* _YOUR TASK_
Return, from the data below, each line that contains the word "EmptyString".

* _Saved data entries_
* * * * *

Fixpoint all_digits (s : string) : bool :=
  match s with
  | EmptyString => true
  | String c t => is_digit c && all_digits t
  end.

Definition digit_val (c : ascii) : Z := Z.of_nat (code c - 48).

(** [int(s)] for a string of decimal digits. *)
Definition int_of_digits (s : string) : Z :=
  fold_left (fun acc c => 10 * acc + digit_val c) (list_ascii_of_string s) 0.

(** [s[:n]] *)
Fixpoint take (n : nat) (s : string) : string :=
  match n, s with
  | S m, String c t => String c (take m t)
  | _, _ => EmptyString
  end.

End Text.

(** ** Regular expressions with the backtracking semantics of [re] *)

Module Regex.
Import Text.

(** The fragment of the pattern language the program uses. *)
Inductive regex : Type :=
| Eps                                           (* the empty pattern *)
| Class (p : ascii -> bool)                     (* one character of a class *)
| WordB                                         (* [\b] *)
| Seq (r1 r2 : regex)                           (* r1 r2 *)
| Alt (r1 r2 : regex)                           (* r1 | r2, left first *)
| Rep (r : regex) (lo : nat) (hi : option nat). (* greedy r{lo,hi} *)

(** A position in the subject: the character before it, the text after
    it, and how many characters the current attempt has consumed. *)
Record cursor : Type := Cursor {
  before : option ascii;
  rest : string;
  eaten : nat
}.

Definition word_opt (o : option ascii) : bool :=
  match o with Some c => is_word c | None => false end.

Definition head_char (s : string) : option ascii :=
  match s with String c _ => Some c | EmptyString => None end.

(** [\b] holds where exactly one side is a word character. *)
Definition at_boundary (c : cursor) : bool :=
  xorb (word_opt (before c)) (word_opt (head_char (rest c))).

Definition orelse {A} (x : option A) (y : option A) : option A :=
  match x with Some _ => x | None => y end.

* * * * *

* _SOLVED PROBLEM_
  | EmptyString => true
  | _, _ => EmptyString
  match s with String c _ => Some c | EmptyString => None end.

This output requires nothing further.